Definition lookup (pt : PageTable) (vaddr : Z) : option TlbEntry * PageTable :=
  let page_addr := pageAlign pt vaddr in
  match cache_find (pTableCache pt) page_addr with
  | Some e => (Some e, pt)
  | None =>
      match pTable pt !! page_addr with
      | None => (None, pt)
      | Some e => (Some e, updateCache pt page_addr e)
      end
  end.

Definition translate (pt : PageTable) (vaddr : Z) : option Z * PageTable :=
  let '(r, pt) := lookup pt vaddr in
  (match r with Some e => Some (u64 (pageOffset pt vaddr + pageStart e)) | None => None end, pt).

(** The translation of a request: a fault or its physical address. *)
Inductive translation := PageTableFault (vaddr : Z) | Translated (paddr : Z).

Definition translate_request (pt : PageTable) (vaddr size : Z) : option (translation * PageTable) :=
  if pageAlign pt (u64 (u64 (vaddr + size) - 1)) =? pageAlign pt vaddr then
    match translate pt vaddr with
    | (None, pt) => Some (PageTableFault vaddr, pt)
    | (Some paddr, pt) =>
        if pageSize pt <? u64 (Z.land paddr (u64 (pageSize pt - 1)) + size) then None
        else Some (Translated paddr, pt)
    end
  else None.

(** A checkpoint is the list of entries in the order of the hash table; reading
    it back replaces the table and leaves the cache. *)
Definition serialize (pt : PageTable) : list (Z * TlbEntry) := map_to_list (pTable pt).

Definition unserialize (pt : PageTable) (l : list (Z * TlbEntry)) : PageTable :=
  with_table pt (foldl (λ m x, <[x.1 := x.2]> m) ∅ l).

(** ** Proofs *)

(** The pages of a range, as the loops visit them. *)
Definition page_at (vaddr : Z) (i : nat) : Z := u64 (vaddr + Z.of_nat i * 2 ^ 13).
Definition pages (size : Z) : nat := Z.to_nat ((size + 2 ^ 13 - 1) / 2 ^ 13).

(** A table for pages of 8K and the system it takes pages from: every page has
    a physical page of its own among those handed out, and the cache agrees
    with the table except for the address 0. *)
Record pt_ok (sys : System) (pt : PageTable) : Prop := {
  pk_size : pageSize pt = 2 ^ 13;
  pk_mask : offsetMask pt = 2 ^ 13 - 1;
  pk_ptr : 0 <= page_ptr sys <= 2 ^ 18;
  pk_key : ∀ v e, pTable pt !! v = Some e → is_u64 v ∧ v mod 2 ^ 13 = 0;
  pk_ppn : ∀ v e, pTable pt !! v = Some e → 0 <= te_ppn e < page_ptr sys ∧ te_ppn e * 2 ^ 13 < mem_size sys;
  pk_inj : ∀ v w e f, pTable pt !! v = Some e → pTable pt !! w = Some f → te_ppn e = te_ppn f → v = w;
  pk_cache : ∀ v e, (v, e) ∈ pTableCache pt → v ≠ 0 → pTable pt !! v = Some e
}.

Section Pages.

Lemma align_spec pt a : offsetMask pt = 2 ^ 13 - 1 → is_u64 a → pageAlign pt a = a - a mod 2 ^ 13.
Proof. intros Hm Ha. unfold pageAlign. rewrite Hm. apply land_notU_align; [lia|exact Ha]. Qed.

Lemma offset_spec pt a : offsetMask pt = 2 ^ 13 - 1 → pageOffset pt a = a mod 2 ^ 13.
Proof. intros Hm. unfold pageOffset. rewrite Hm. apply land_ones_mod. lia. Qed.

Lemma vpn_page p : 0 <= p < 2 ^ 30 → vpn (p * 2 ^ 13) = p.
Proof.
  intros Hp. unfold vpn, ImplMask, PageShift. rewrite land_ones_mod by lia. rewrite Z.mod_small by lia.
  rewrite Z.shiftr_div_pow2 by lia. apply Z.div_mul. lia.
Qed.

Lemma pageStart_ppn e : 0 <= te_ppn e < 2 ^ 30 → pageStart e = te_ppn e * 2 ^ 13.
Proof.
  intros He. unfold pageStart, PageShift. rewrite Z.shiftl_mul_pow2 by lia. apply u64_small. unfold is_u64. lia.
Qed.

**Required work**
Each line containing "then" belongs in the answer; pick these out of the material and copy them.

**Exercise response**
  if pageAlign pt (u64 (u64 (vaddr + size) - 1)) =? pageAlign pt vaddr then
        if pageSize pt <? u64 (Z.land paddr (u64 (pageSize pt - 1)) + size) then None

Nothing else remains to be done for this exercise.